Maybe, if I'm good and do my best job, he'll never even notice I'm not
wearing my helmet!!?? So I gave a good loud post challenge: "Hallll-tttt,
who goes there?" (as if the whole dang world didn't know) We exchanged
passwords (I wondered if I still had my magic Captain Zoom decoder
ring). Everything's working according to my plan--the dummy doesn't
even notice my bare head--heh-heh. He asks, "How are you tonight?"
I reply (lie), "Doing just fine, Sir," but think what I wished I had
the wavos to say: I love sitting in the middle of nothing but blackness
for endless hours, without a helmet, surrounded by a mound of dead stinking
rats and beans and wieners... yea, I'm doin' just fine).
The Tech Sergeant with him is reading
my mind and thought-projecting his opinion into my brain (today I
recognize him as a member of the Borg who was determined to assimilate
me). Obviously, he has noticed I part my hair on both sides.
After the L-T has finished his questions which I have sort of satisfactorily
answered: Air Force? Ahhh... I love the Air Force, Sir... Vietnam?
... I love Vietnam, Sir. Third Post Security Instruction is... aha... (is this a trick question?) He nods, and started toward
the next post, satisfied that he had stumped the dimwitted Airman. I
relaxed a little. My thoughts began to drift toward Plan-C... where
can I find another helmet? I wondered where I could steal
a Plan-C sledgehammer? Oh well, at least I won't get my butt kicked
by the L-T tonight. And then my heart jumps into my throat as I heard: "COOK, WHERE THE @!%$&^! IS YOUR HELMET???!!!"
Now, I was afraid. There's two
things you never leave home without, and one of them is your helmet.
The grinning TSgt had obviously ratted on me. It was not a pretty
sight as I tried to explain about the Godzilla rats and my valiant defense
of government property (me), the C-rations, and the Droppler Effect
(whatever) when a helmet is propelled at a certain trajectory
and bounces when gooing a rat.
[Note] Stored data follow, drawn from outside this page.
(* ===== verification/RunSafety.v ===== *)
(** * Safety of the run store over every history of calls

    The calls of the run store as data, so that a history is a list of calls by
    any number of workers, recovery passes and cancellations in any order, under
    any storage faults; and the guarantees that hold in all of them. *)

From stdpp Require Import base tactics list strings numbers pretty gmap relations.
From Stdlib Require Import ZArith Lia Ascii.
From Stdlib Require OrdersEx.
From S2P Require Import Prelude.
From S2P Require Import Policy.
From S2P Require Import Schedule.
From S2P Require Import Json.
From S2P Require Import Digest.
From S2P Require Import Capability.
From S2P Require Import Authority.
From S2P Require Import Tables.
From S2P Require Import Runs.
From S2P Require Import Completion.
From S2P Require Import Lifecycle.
Import Digest.

Module RunSafety.
Import Schedule Snapshot Authority Tables Runs Completion Lifecycle.

(** ** Histories *)

Inductive Call :=
| Claim (owner : string) (now : Z) (lease_expires_at : option Z)
    (admission : option ScheduledExecutorAdmission) (readings : Readings)
| Heartbeat (b : RunLeaseBinding) (now lease_expires_at : Z)
| MarkExecuting (b : RunLeaseBinding) (profile : AttestedExecutionProfileSnapshot) (now : Z)
| PreflightFailure (b : RunLeaseBinding) (disposition : PreflightFailureDisposition)
    (snapshot_retryable : option bool) (kind message : string) (now : Z)
| ExecutionOutcome (b : RunLeaseBinding) (disposition : ScheduledExecutionDisposition)
    (kind message : string) (now : Z) (random : string)
| CompleteSuccess (b : RunLeaseBinding) (result : ScheduledRunResult) (completed_at : Z)
    (random : string)
| ReclaimOverride (now max_attempts next_attempt_at : Z)
| ReclaimSnapshot (now : Z)
| Reconcile (id : string) (expected_state : ScheduledRunState) (expected_attempt expected_fence : Z)
    (expected_owner : string) (expected_expires_at : Z) (expected_next_attempt_at : option Z)
    (now : Z).
Definition snapshot_validate (s : DeliveryPayloadSnapshot) : result StateValueError unit :=
  check? validate_texts [
    ("delivery id", snap_delivery_id s); ("delivery run id", snap_run_id s);
    ("delivery result id", snap_result_id s); ("delivery content type", snap_content_type s)] in
  check? validate_lowercase_sha256 "delivery payload digest" (snap_digest s) in
  check? validate_lowercase_sha256 "delivery target identity digest"
    (snap_target_identity_digest s) in
  check? validate_lowercase_sha256 "delivery target snapshot digest"
    (snap_target_snapshot_digest s) in
  bail? (snap_schema_version s =? 0) || (snap_target_snapshot_version s =? 0)
        || (snap_delivery_policy_version s =? 0) || (snap_render_version s =? 0)
        || (snap_created_at s <? 0)
    with InvalidVersion in
  Ok tt.

Definition from_durable_parts (delivery_id run_id result_id content_type body digest
    target_identity_digest target_snapshot_digest : string)
    (target_snapshot_version delivery_policy_version render_version created_at : Z) :
    result StateValueError DeliveryPayloadSnapshot :=
  let value := mkPayloadSnapshot DELIVERY_PAYLOAD_SCHEMA_VERSION delivery_id run_id result_id
    content_type body digest target_identity_digest target_snapshot_digest
    target_snapshot_version delivery_policy_version render_version created_at in
  check? snapshot_validate value in
  Ok value.

Record ScheduledDeliveryBinding := mkDeliveryBinding {
  bind_delivery_id : string;
  bind_attempt : Z;
  bind_fence : Z;
  bind_lease_owner : string;
  bind_idempotency_key : string
}.

Record ClaimedScheduledDelivery := mkClaimedDelivery {
  claimed_binding : ScheduledDeliveryBinding;
  claimed_payload : DeliveryPayloadSnapshot;
  claimed_target_json : string;
  claimed_policy : Policy.SchedulerOperationalPolicy
}.

Record ScheduledDeliveryAuthority := mkDeliveryAuthority {
  auth_delivery_id : string;
  auth_source_state : ScheduledDeliveryState;
  auth_target_json : string;
  auth_target_digest : string;
  auth_payload_digest : string;
  auth_binding_digest : string;
  auth_intent_key : string;
  auth_payload_created_at : Z;
  auth_policy : Policy.SchedulerOperationalPolicy
}.

Inductive ScheduledDeliveryWork :=
| WorkIdle
| SkipUnchanged (authority : ScheduledDeliveryAuthority)
| ProviderRequired (authority : ScheduledDeliveryAuthority).

Inductive SkippedNoneBaselinePolicy := DoNotAdvance | Accept.

Inductive PreparedScheduledDelivery :=
| PreparedPending (snapshot : DeliveryPayloadSnapshot)
| PreparedSkippedNone (snapshot : DeliveryPayloadSnapshot)
| PreparedSkippedUnchanged (snapshot : DeliveryPayloadSnapshot).

Record ScheduledDeliveryRenderInput := mkRenderInput {
  input_delivery_id : string;
  input_body : string
}.

Inductive ScheduledDeliveryFailure :=
| ConfirmedNoWriteRetryable (error_kind : string) (redacted_message : option string)
    (next_attempt_at : Z)
| ConfirmedNoWriteTerminal (error_kind : string) (redacted_message : option string)
| AmbiguousPostWrite (error_kind : string) (redacted_message : option string).

Inductive ScheduledDeliveryReconcileOutcome :=
| ReconcileApplied (delivery_id : string) (attempt fence : Z)
| ReconcileStale
| ReconcileNotEligible.

Section Store.
Context `{Serde} `{Sha2} `{Sqlite}.

(** ** Reading a row back *)

Definition delivery_payload_from_row (id : string) (r : Delivery) :
    result StateError DeliveryPayloadSnapshot :=
  let i := d_intent r in
  let? p := ok_or (d_payload r) (Scheduler Decode) in
  bail? negb (utf8_valid (payload_snapshot p))
    with invalid_state "scheduled delivery payload is not valid UTF-8" in
  let body := payload_snapshot p in
  bail? negb (String.eqb (sha256_hex body) (payload_digest p))
    with invalid_state "scheduled delivery payload digest mismatch" in
  let? schema := positive_u32 (payload_schema_version p) in
  bail? negb (schema =? DELIVERY_PAYLOAD_SCHEMA_VERSION)
    with invalid_state "unsupported scheduled delivery payload schema" in
  bail? negb (String.eqb (payload_hash_algorithm p) DELIVERY_PAYLOAD_HASH_ALGORITHM)
    with invalid_state "unsupported scheduled delivery payload hash algorithm" in
  let? target_version := positive_u32 (target_snapshot_version p) in
  let? policy_version := positive_u32 (d_delivery_policy_version i) in
  let? render := positive_u32 (render_version p) in
  map_err invalid_value (from_durable_parts id (d_run_id i) (d_result_artifact_id i)
    (content_type p) body (payload_digest p) (d_target_identity_digest i)
    (d_target_snapshot_digest i) target_version policy_version render (payload_created_at p)).

Definition validate_target_snapshot_of (r : Delivery) : result StateError unit :=
  let i := d_intent r in
  validate_delivery_intent_target_snapshot (d_target_json i) (d_target_identity_digest i)
    (d_target_snapshot_digest_algorithm i) (d_target_snapshot_digest i).

Definition policy_of_row (r : Delivery) : result StateError Policy.SchedulerOperationalPolicy :=
  scheduler_policy_from_snapshot (d_scheduler_policy_version (d_intent r))
    (d_scheduler_policy_json (d_intent r)).

Definition load_scheduled_delivery_intent_target_snapshot (delivery_id : string) : Tx string :=
  if is_empty delivery_id || (len delivery_id >? MAX_DELIVERY_INTENT_ID_BYTES)
  then fail (invalid_state "scheduled delivery intent id exceeds its dedicated bound")
  else
    do! row := query (fun d => deliveries d !! delivery_id) in
    lift (
      let? r := ok_or row (invalid_state "scheduled delivery intent does not exist") in
      let i := d_intent r in
      bail? negb (d_delivery_policy_version i =? DELIVERY_POLICY_VERSION_V1)
        with invalid_state "scheduled delivery intent has an unsupported policy version" in
      let? expected_key := delivery_intent_key (d_run_id i) (d_target_identity_digest i) in
      bail? negb (String.eqb (d_intent_key i) expected_key)
            || negb (String.eqb delivery_id ("intent:" +:+ expected_key))
        with invalid_state "scheduled delivery intent natural identity mismatch" in
      check? validate_target_snapshot_of r in
      Ok (d_target_json i)).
What do'ya mean YOU LOST A @(!*$%
HELMET inside a bunker!?!?! L-T was not buying my creative (lie)
unique (a bigger lie) story... so I puked up a new version of the
approximate truth (a sort of lie containing the beginnings of truth
and a full blown confession). Sarge was impressed that he had
righted a great wrong (enlisted man once again conning a duffus butter-ball
Lieutenant). I wonder what he wants to chat about in the morning?
Okay. So what... I lost the battle
to a bunch of rats (Dobermans in training for the film Alien)!
So what if the bunker rats won this one---there'll be other battles
... I've just begun to fight... and---I've got a new helmet!